Feeling fatigued, stressed, depressed and being physically inactive were common.

“Many chronic illnesses; being overweight, obese, having Type 2 diabetes, high blood pressure and heart failure, these are diseases of lifestyle,” Prof Marwick said.

“The terrible thing is they a major burden ... and yet these are avoidable.

“The lifestyle things we need to do are things our grandparents knew, but I think in our busy lives that commonsense has got lost.”

The institute’s Professor Garry Jennings said it was through learning about the spiral of disease that people could start to understand how important it was to make the healthy choice the regular one.

Prof Jennings said increased weight gain could lead to blood glucose intolerance, which led to type 2 diabetes, high blood pressure and abnormal blood fats.

Obesity wasn’t just about not fitting into your old clothes. Excess weight gain triggered a range of immune responses that could damage organs, increase the risk of cancer, damage arteries that led to heart or kidney disease, and increase blood pressure, raising the chance of a stroke.

“Over a lifetime, a person’s wellbeing often takes the shape of a spiral,” Prof Jennings said. “For many people, this is a downward movement, with factors that are small to begin with growing into larger problems.

“However, by adopting some healthy choices and practices, this spiral can be transformed into an upwards-moving one. It’s never too late to take action.”

The new lifestyle plan, released as a book The Baker IDI Wellness Plan, presents the scientific secrets to a long and healthy life.

Lead author Prof Jennings, who is now chief medical adviser at the National Heart Foundation, said different aspects of wellbeing were more important to get on top of at different life stages.
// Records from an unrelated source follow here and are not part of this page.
(** A write of a single table that its predicate or its values bound, or no write
    at all; nothing that defines objects, controls transactions or is unknown. *)
Definition bounded_write (s : Statement) : Prop :=
  match s with
  | Insert replace_into overwrite or on source =>
    replace_into = false /\ overwrite = false /\ or <> Some ConflictReplace /\ (on = None \/ on = Some (OnConflict DoNothing)) /\
    (source = None \/ exists q o, source = Some q /\ query_body q = Values o)
  | Update table from or selection => table.(joins) = false /\ from = false /\ or <> Some ConflictReplace /\ bounded_selection selection
  | Delete tables from has_using selection =>
    tables = false /\ has_using = false /\ (exists table, from = [table] /\ table.(joins) = false) /\ bounded_selection selection
  | Merge | Ddl _ | TransactionControl _ | Copy | Pragma | OtherStatement _ => False
  | _ => True
  end.

Lemma unbounded_selection_false selection : unbounded_selection selection = false -> bounded_selection selection.
Proof.
  destruct selection as [e|]; [|done]. simpl. intros Hu. exists e. split_and!; [done|..|done].
  - destruct e; cbn [predicate_is_obviously_unbounded] in Hu; by destruct (expr_contains_subquery _).
  - destruct e; cbn [predicate_is_obviously_unbounded] in Hu; destruct (expr_contains_subquery _); try done;
      by destruct (expr_contains_column_reference _).
Qed.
Mental health, substance abuse and risk-taking behaviours were big challenge to wellbeing in adolescence and young adulthood.
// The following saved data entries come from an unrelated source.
(* ===== verification/ProductionSafetySpec.v ===== *)
(** * What the production gate lets through

    Theorems on ProductionSafety.v: which databases a statement names is defined
    over the matches of the target expressions ([names], [hides_names]), and on
    scripts of a grammar the gate asks exactly if a statement switches to or names a
    marked database or is a write that may name more, in the database that is in
    force where it stands; the scan before it keeps the code of the text; the targets
    of a pipeline are those of its stages. *)

From S2P Require Import Prelude Json Utf8 Float64 Cypher SqlDialect SqlLex SqlBlocks SqlScanner SqlRanges SqlFileImport SqlSplitter.
From S2P Require Import QueryExecutionSql SqlRisk ProductionSafety SqlSplitterSpec SqlSplitterGrammar QueryExecutionSqlSpec.

(** ** The gate *)

Section Gate.
Context `{UnicodeTables, UnicodeCase, SqlTokenizer, SqlparserLexers, JsonParser, Regexes, PostgresScope}.
Context (d : DatabaseType.t) (identifiers : list (text * text)) (active : text) (reads static : bool).

(** The parts of a dotted name, and the database it belongs to where [current] is in
    force: the second of the four parts of a name with a linked server, the first part
    where it is a catalog or where the qualifier is the database, and otherwise the
    database in force. *)
Definition name_parts (target : text) : list text :=
  List.filter (fun part => negb (bool_decide (part = []))) (map (fun part => normalize_target_database_name part identifiers) (split_on 46 target)).

Definition catalog_first : list DatabaseType.t :=
  [DatabaseType.SqlServer; DatabaseType.Snowflake; DatabaseType.Trino; DatabaseType.PrestoSql; DatabaseType.Databricks; DatabaseType.Bigquery].

Inductive database_of (current : text) : list text -> text -> Prop :=
| unqualified parts : length parts < 2 -> current <> [] -> database_of current parts current
| linked_server server database schema table rest :
    d = DatabaseType.SqlServer -> database_of current (server :: database :: schema :: table :: rest) database
| in_catalog catalog schema table rest :
    d ∈ catalog_first -> (d = DatabaseType.SqlServer -> rest = []) -> database_of current (catalog :: schema :: table :: rest) catalog
| in_schema schema table rest :
    schema_first_qualifier_type d = true -> (d ∈ catalog_first -> rest = []) -> current <> [] ->
    database_of current (schema :: table :: rest) current
| in_database database table rest :
    schema_first_qualifier_type d = false -> (d ∈ catalog_first -> rest = []) ->
    database_of current (database :: table :: rest) database.

(** The kinds of a definition that are databases. *)
Definition defines_database (kind : text) : Prop :=
  eq_ignore_ascii_case kind (txt "database") = true \/ eq_ignore_ascii_case kind (txt "catalog") = true \/
  (eq_ignore_ascii_case kind (txt "schema") = true /\ schema_first_qualifier_type d = false).

(** The factors of a list of tables, and the name that a factor starts with. *)
Definition factor_of (statement factor : text) : Prop :=
  exists capture body, capture ∈ captures_iter FROM_CLAUSE_RE statement /\ group 1 capture = Some body /\
    2 <= length (split_top_level_comma_separated_targets body) /\ factor ∈ split_top_level_comma_separated_targets body.
Definition factor_database (current factor database : text) : Prop :=
  exists capture rest target, captures_iter LEADING_TARGET_RE factor = capture :: rest /\ group 1 capture = Some target /\
    database_of current (name_parts target) database.

(** The databases that the matches of the expressions in a statement name. *)
Inductive names (current statement : text) : text -> Prop :=
| names_target pattern capture target database :
    pattern ∈ [DML_TARGET_RE; APPLY_TARGET_RE; DDL_OBJECT_TARGET_RE; INDEX_ON_TARGET_RE; TRUNCATE_TARGET_RE; MAINTENANCE_TABLE_TARGET_RE;
               COMMENT_TARGET_RE; ROUTINE_CALL_TARGET_RE; PRIVILEGE_TARGET_RE] ->
    capture ∈ captures_iter pattern statement -> group 1 capture = Some target ->
    database_of current (name_parts target) database -> names current statement database
| names_renamed capture i target database :
    capture ∈ captures_iter RENAME_TABLE_TARGET_RE statement -> i = 1 \/ i = 2 -> group i capture = Some target ->
    database_of current (name_parts target) database -> names current statement database
| names_defined capture kind target :
    capture ∈ captures_iter DATABASE_TARGET_RE statement -> group 1 capture = Some kind -> group 2 capture = Some target ->
    defines_database kind -> normalize_target_database_name target identifiers <> [] ->
    names current statement (normalize_target_database_name target identifiers)
| names_privileged capture target :
    capture ∈ captures_iter PRIVILEGE_DATABASE_TARGET_RE statement -> group 1 capture = Some target ->
    normalize_target_database_name target identifiers <> [] ->
    names current statement (normalize_target_database_name target identifiers)
| names_copied capture rest target database :
    captures_iter COPY_TARGET_RE statement = capture :: rest -> group 1 capture = Some target ->
    database_of current (name_parts target) database -> names current statement database
| names_listed factor database :
    reads = true -> static = false -> factor_of statement factor -> factor_database current factor database ->
    names current statement database.

(** A statement may name databases that no match gives: a grant on everything, a
    write of several tables, a write that defines objects of the server or names no
    database and does not control a transaction, and among reads a factor without a
    name or an [APPLY] that is not of a name. *)
Definition hides_names (current statement : text) : Prop :=
  captures_iter GLOBAL_PRIVILEGE_TARGET_RE statement <> [] \/
  captures_iter MULTI_TARGET_MUTATION_RE statement <> [] \/
  (is_write_sql statement = true /\
   match first_keyword statement with
   | None => True
   | Some keyword => is_transaction_keyword keyword = false /\
       (captures_iter GLOBAL_DDL_TARGET_RE statement <> [] \/ forall database, ~ names current statement database)
   end) \/
  (reads = true /\ length (captures_iter APPLY_RE statement) <> length (captures_iter APPLY_TARGET_RE statement)) \/
  (reads = true /\ static = false /\ exists factor, factor_of statement factor /\ forall database, ~ factor_database current factor database).

(** The database that a statement switches to. *)
Definition switches_to (statement : text) : option text :=
  match captures_iter USE_RE statement with
  | capture :: _ =>
    match group 1 capture with
    | Some target =>
      let database := normalize_target_database_name target identifiers in if bool_decide (database = []) then None else Some database
    | None => None
    end
  | [] => None
  end.

Lemma used_database_switches statement : used_database identifiers statement = switches_to statement.
Proof using. unfold used_database, switches_to, captures. by destruct (captures_iter USE_RE statement) as [|c rest]; cbn; [|destruct (group 1 c)]. Qed.

Lemma non_empty_Some s x : non_empty s = Some x <-> s = x /\ x <> [].
Proof using. unfold non_empty. case_bool_decide; naive_solver. Qed.

Lemma name_parts_nonempty target part : part ∈ name_parts target -> part <> [].
Proof using. unfold name_parts. rewrite list_elem_of_In, filter_In. intros [_ Hp]. by case_bool_decide. Qed.

Lemma catalog_schema_first : d ∈ catalog_first -> schema_first_qualifier_type d = true.
Proof using. unfold catalog_first. set_unfold. intros [->|[->|[->|[->|[->|[->|[]]]]]]]; by vm_compute. Qed.

(** The code finds the database of a name. *)
Lemma database_of_name current target database :
  database_from_qualified_name target d identifiers current = Some database <-> database_of current (name_parts target) database.
Proof using.
  unfold database_from_qualified_name. change (nonempty_pieces _) with (name_parts target).
  pose proof catalog_schema_first as Hcat. destruct (name_parts target) as [|x [|y rest]]; cbn [length Nat.ltb Nat.leb].
  1, 2: rewrite non_empty_Some; split; [intros [<- ?]; constructor; [cbn; lia|done]|intros Hd; by inversion Hd].
  destruct (decide (d = DatabaseType.SqlServer)) as [Hs|Hs].
  - assert (Hc : d ∈ catalog_first) by (rewrite Hs; left). rewrite (bool_decide_eq_true_2 (d = _)) by done.
    destruct rest as [|z [|w rest]]; cbn [length Nat.leb andb].
    + unfold qualified_first_part_is_database. cbn [Nat.leb andb]. rewrite (Hcat Hc), non_empty_Some.
      split; [intros [<- ?]; by apply in_schema; auto|]. intros Hd; inversion Hd; subst; try (cbn in *; lia); try done; by (pose proof (Hcat Hc); congruence) || congruence.
    + unfold qualified_first_part_is_database. cbn [Nat.leb andb]. rewrite bool_decide_eq_true_2 by done. cbn [head].
      split; [intros [= <-]; by apply in_catalog|]. intros Hdb; inversion Hdb as [? Hl|? ? ? ? ? ?|? ? ? ? Hd Hr|? ? ? ? Hr|? ? ? Hf Hr]; subst; try (cbn in Hl; lia); try done; by specialize (Hr Hc).
    + cbn [lookup]. split; [intros [= <-]; by apply linked_server|].
      intros Hdb; inversion Hdb as [? Hl|? ? ? ? ? ?|? ? ? ? Hd Hr|? ? ? ? Hr|? ? ? Hf Hr]; subst; try (cbn in Hl; lia); try done; first [by specialize (Hr Hs)|by specialize (Hr Hc)].
  - rewrite (bool_decide_eq_false_2 (d = _)) by done. cbn [andb]. unfold qualified_first_part_is_database. fold catalog_first.
    destruct (decide (d ∈ catalog_first)) as [Hc|Hc].
    + rewrite bool_decide_eq_true_2, (Hcat Hc), andb_true_r by done. destruct rest as [|z rest]; cbn [length Nat.leb].
      * rewrite non_empty_Some. split; [intros [<- ?]; by apply in_schema; auto|]. intros Hd; inversion Hd; subst; try (cbn in *; lia); try done; by (pose proof (Hcat Hc); congruence) || congruence.
      * cbn [head]. split; [intros [= <-]; by apply in_catalog|].
        intros Hdb; inversion Hdb as [? Hl|? ? ? ? ? ?|? ? ? ? Hd Hr|? ? ? ? Hr|? ? ? Hf Hr]; subst; try (cbn in Hl; lia); try done; by specialize (Hr Hc).
    + rewrite bool_decide_eq_false_2, andb_false_r by done. destruct (schema_first_qualifier_type d) eqn:Hf.
      * rewrite non_empty_Some. split; [intros [<- ?]; apply in_schema; done|]. intros Hd; inversion Hd; subst; try (cbn in *; lia); try done; by (pose proof (Hcat Hc); congruence) || congruence.
      * cbn [Nat.leb head length]. split; [intros [= <-]; by constructor|]. intros Hd; inversion Hd; subst; try (cbn in *; lia); try done; by (pose proof (Hcat Hc); congruence) || congruence.
Qed.

Lemma database_of_nonempty current target database : database_of current (name_parts target) database -> database <> [].
Proof using.
  intros Hd. pose proof (name_parts_nonempty target) as Hp. destruct Hd; try done; apply Hp; set_solver.
Qed.

Lemma elem_option_list {A} (o : option A) x : x ∈ option_list o <-> o = Some x.
Proof using. destruct o; cbn; [rewrite list_elem_of_singleton; naive_solver|]. rewrite elem_of_nil. naive_solver. Qed.

Lemma elem_flat_map {A B} (f : A -> list B) l y : y ∈ flat_map f l <-> exists x, x ∈ l /\ y ∈ f x.
Proof using. rewrite list_elem_of_In, in_flat_map. by setoid_rewrite <- list_elem_of_In. Qed.

Lemma group_database current o database :
  (target ← o; database ← database_from_qualified_name target d identifiers current; non_empty database) = Some database <->
  exists target, o = Some target /\ database_of current (name_parts target) database.
Proof using.
  rewrite bind_Some. split; intros (target & -> & Hd); exists target; (split; [done|]).
  - apply bind_Some in Hd as (x & Hx%database_of_name & [<- _]%non_empty_Some). done.
  - apply bind_Some. exists database. rewrite database_of_name, non_empty_Some. split_and!; [done..|]. by eapply database_of_nonempty.
Qed.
Adulthood and its responsibilities were a risky time for poor habits with excess drinking, nutrition, sedentary behaviour, too much stress and too little sleep.

For older adults, wellbeing meant maintaining independence, moving without pain and good cognitive function.

Girls born today will live, on average, into their mid 90s. Boys will typically live to see their 91st birthday.

Prof Marwick said there was more incentive than ever to make sure the one life we got was as healthy as possible.

“Some people say to me; cardiovascular disease is a disease of old age and you have to die of something,” Prof Marwick said. “That’s true, but you don’t have to be sick for the last 20 years of your life.”